Low-ABV-Drinks und Mocktails

Nicht nur an der Bar, sondern auch zu Hause ist immer öfter weniger mehr oder gar nichts genau richtig. Eine Neuerfindung sind diese Getränke jedoch nicht. Viele Klassiker wie ein Garibaldi aus Campari und O-Saft sind Low-ABV-Drinks. So nennen Experten Getränke mit wenig Alkohol (Low Alcohol by Volume). 

«Mocktails sind schon länger als alkoholfreie Varianten von gängigen Cocktails bekannt wie Virgin Colada statt Pina Colada oder Ipanema, der alkoholfreie Caipirinha», sagt Thomas Weinberger von der Destillerie Lantenhammer im bayerischen Hausham.

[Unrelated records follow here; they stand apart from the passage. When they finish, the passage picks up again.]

(** * go-rauc: the RAUC D-Bus client bindings

    A shallow embedding of the [rauc] package: the current binding
    (module path github.com/holoplot/go-rauc, godbus v5, [InstallBundle])
    and the earlier revision kept in [installer.go] ([Install]).

    The bus, the daemon and the godbus library are the environment.  They
    are modelled as records of observable behaviour: what a method call
    replies, what a property read yields at a given moment, what the n-th
    receive on the signal channel observes. *)

From Stdlib Require Import ZArith String List Lia DecimalString.
From stdpp Require Import base option gmap strings.
Import ListNotations.

Local Open Scope string_scope.

(** ** Go errors

    A Go [error] is observed through its [Error()] message only. *)

Record error := mkError { Error : string }.

(** [errors.New(text)] *)
Definition errors_New (text : string) : error := mkError text.

(** [fmt.Errorf(prefix + "%v", err)]: every format string of the package
    is a literal prefix followed by one [%v] verb. *)
Definition fmt_Errorf (prefix : string) (err : error) : error :=
  mkError (prefix +:+ Error err).

(** ** The godbus library *)

Module dbus.

(** Values the library hands over in message bodies and property variants,
    as the Go values they arrive as: a D-Bus STRUCT and a D-Bus ARRAY are
    both a slice, an [a{sv}] dictionary is a [map[string]dbus.Variant], and
    [map[string]interface{}] is what the package passes as call options.
    A [Variant] is observed through [Value()] and [String()]; the text that
    [String()] renders is the library's business and is carried as it is
    ([rendered], further down, says what it is for a string). *)
#[local] Set Warnings "-register-all".
Inductive Value :=
| VInt32 (n : Z)
| VBool (b : bool)
| VString (s : string)
| VSlice (elems : list Value)
| VMapInterface (m : gmap string Value)
| VMapVariant (m : gmap string Variant)
with Variant :=
| mkVariant (value : Value) (text : string).
#[local] Set Warnings "+register-all".

Definition Variant_Value (v : Variant) : Value :=
  match v with mkVariant value _ => value end.

Definition Variant_String (v : Variant) : string :=
  match v with mkVariant _ text => text end.

(** The zero [Variant{}] that accompanies an error. *)
Definition Variant_zero : Variant := mkVariant (VSlice []) "".

(** [dbus.Signal] *)
Record Signal := mkSignal {
  Sender : string;
  Path : string;
  Name : string;
  Body : list Value
}.

(** [*dbus.Call], reduced to the two fields the package reads. *)
Record Call := mkCall {
  Err : option error;
  CallBody : list Value
}.

(** Options of [AddMatchSignal]. *)
Inductive MatchOption :=
| WithMatchInterface (iface : string)
| WithMatchMember (member : string)
| WithMatchObjectPath (path : string).

(** *** [dbus.Store]

    [Store(src, dest...)] of godbus v5.1.0, modelled once per destination
    type the package uses and named by that type.  It fails with a length
    mismatch unless [src] has one element per destination, and with a
    type mismatch when an element does not fit its destination.  A basic
    value goes into a basic destination when Go can convert it: of the
    values modelled that is an int32 into a string, as the text of that
    code point.  A destination is written only when the whole store
    succeeds: the package never reads one after a failure it has seen.

    Two things the model does not track.  The element type of a slice:
    a slice is taken as a struct where a struct is wanted and as an array
    where a slice is wanted, and messages name it [[]interface {}].  A
    [map[string]interface{}], which the decoder never builds, is refused
    where a [map[string]dbus.Variant] is wanted. *)

(** Go's name of the dynamic type of a value. *)
Definition type_name (v : Value) : string :=
  match v with
  | VInt32 _ => "int32"
  | VBool _ => "bool"
  | VString _ => "string"
  | VSlice _ => "[]interface {}"
  | VMapInterface _ => "map[string]interface {}"
  | VMapVariant _ => "map[string]dbus.Variant"
  end.

(** [%d] of a count. *)
Definition decimal (n : nat) : string :=
  NilZero.string_of_uint (Nat.to_uint n).

Definition length_mismatch : error := errors_New "dbus.Store: length mismatch".

(** The error for a value that does not go into a destination of the type
    named [dest]. *)
Definition type_mismatch (src : Value) (dest : string) : error :=
  errors_New
    ("dbus.Store: type mismatch: " +:+
     match src with
     | VSlice _ =>
         "slice: cannot store a value of " +:+ type_name src
         +:+ " into " +:+ dest
     | VMapInterface _ | VMapVariant _ =>
         "map: cannot store a value of " +:+ type_name src
         +:+ " into " +:+ dest
     | _ => "cannot convert " +:+ type_name src +:+ " to " +:+ dest
     end).

(** The error for a slice of [need] elements and a struct destination
    with [have] exported fields. *)
Definition field_count_mismatch (need have : nat) : error :=
  errors_New
    ("dbus.Store: type mismatch: destination struct does not have "
     +:+ "enough fields need: " +:+ decimal need
     +:+ " have: " +:+ decimal have).

Definition byte (n : Z) : Ascii.ascii := Ascii.ascii_of_N (Z.to_N n).

(** Go's [string(rune)]: the UTF-8 encoding of the code point [n], and
    that of U+FFFD when [n] is no code point. *)
Definition string_of_rune (n : Z) : string :=
  let replacement :=
    String (byte 239) (String (byte 191) (String (byte 189) "")) in
  if (n <? 0)%Z then replacement
  else if (n <? 128)%Z then String (byte n) ""
  else if (n <? 2048)%Z then
    String (byte (Z.lor 192 (Z.shiftr n 6)))
      (String (byte (Z.lor 128 (Z.land n 63))) "")
  else if (55296 <=? n)%Z && (n <=? 57343)%Z then replacement
  else if (n <? 65536)%Z then
    String (byte (Z.lor 224 (Z.shiftr n 12)))
      (String (byte (Z.lor 128 (Z.land (Z.shiftr n 6) 63)))
         (String (byte (Z.lor 128 (Z.land n 63))) ""))
  else if (n <=? 1114111)%Z then
    String (byte (Z.lor 240 (Z.shiftr n 18)))
      (String (byte (Z.lor 128 (Z.land (Z.shiftr n 12) 63)))
         (String (byte (Z.lor 128 (Z.land (Z.shiftr n 6) 63)))
            (String (byte (Z.lor 128 (Z.land n 63))) "")))
  else replacement.

Definition store_int32 (src : Value) : Z + error :=
  match src with
  | VInt32 n => inl n
  | _ => inr (type_mismatch src "int32")
  end.

Definition store_string (src : Value) : string + error :=
  match src with
  | VString s => inl s
  | VInt32 n => inl (string_of_rune n)
  | _ => inr (type_mismatch src "string")
  end.

Definition store_map_variant (src : Value) : gmap string Variant + error :=
  match src with
  | VMapVariant m => inl m
  | VMapInterface _ =>
      inr (errors_New
             ("dbus.Store: type mismatch: map: cannot convert a value of "
              +:+ type_name src +:+ " into map[string]dbus.Variant"))
  | _ => inr (type_mismatch src "map[string]dbus.Variant")
  end.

Mocktail ist eine Wortschöpfung aus «to mock» (nachahmen) und Cocktail.

Alkohol spielt nicht die Hauptrolle

Alkohol ist längst nicht mehr die Voraussetzung für hochwertigen Trinkgenuss. «Es ist ein Mythos, dass Promille nötig sind, um Spaß zu haben. Die Qualität der Drinks sowie die Atmosphäre spielen eine viel größere Rolle. Ein liebevoll zubereiteter Mocktail, der geschmacklich und optisch überzeugt, kann genauso begeistern wie ein Cocktail mit Alkohol», schreibt Linh Nguyen in ihrem Buch «Like a Virgin. Die Mocktail Bibel».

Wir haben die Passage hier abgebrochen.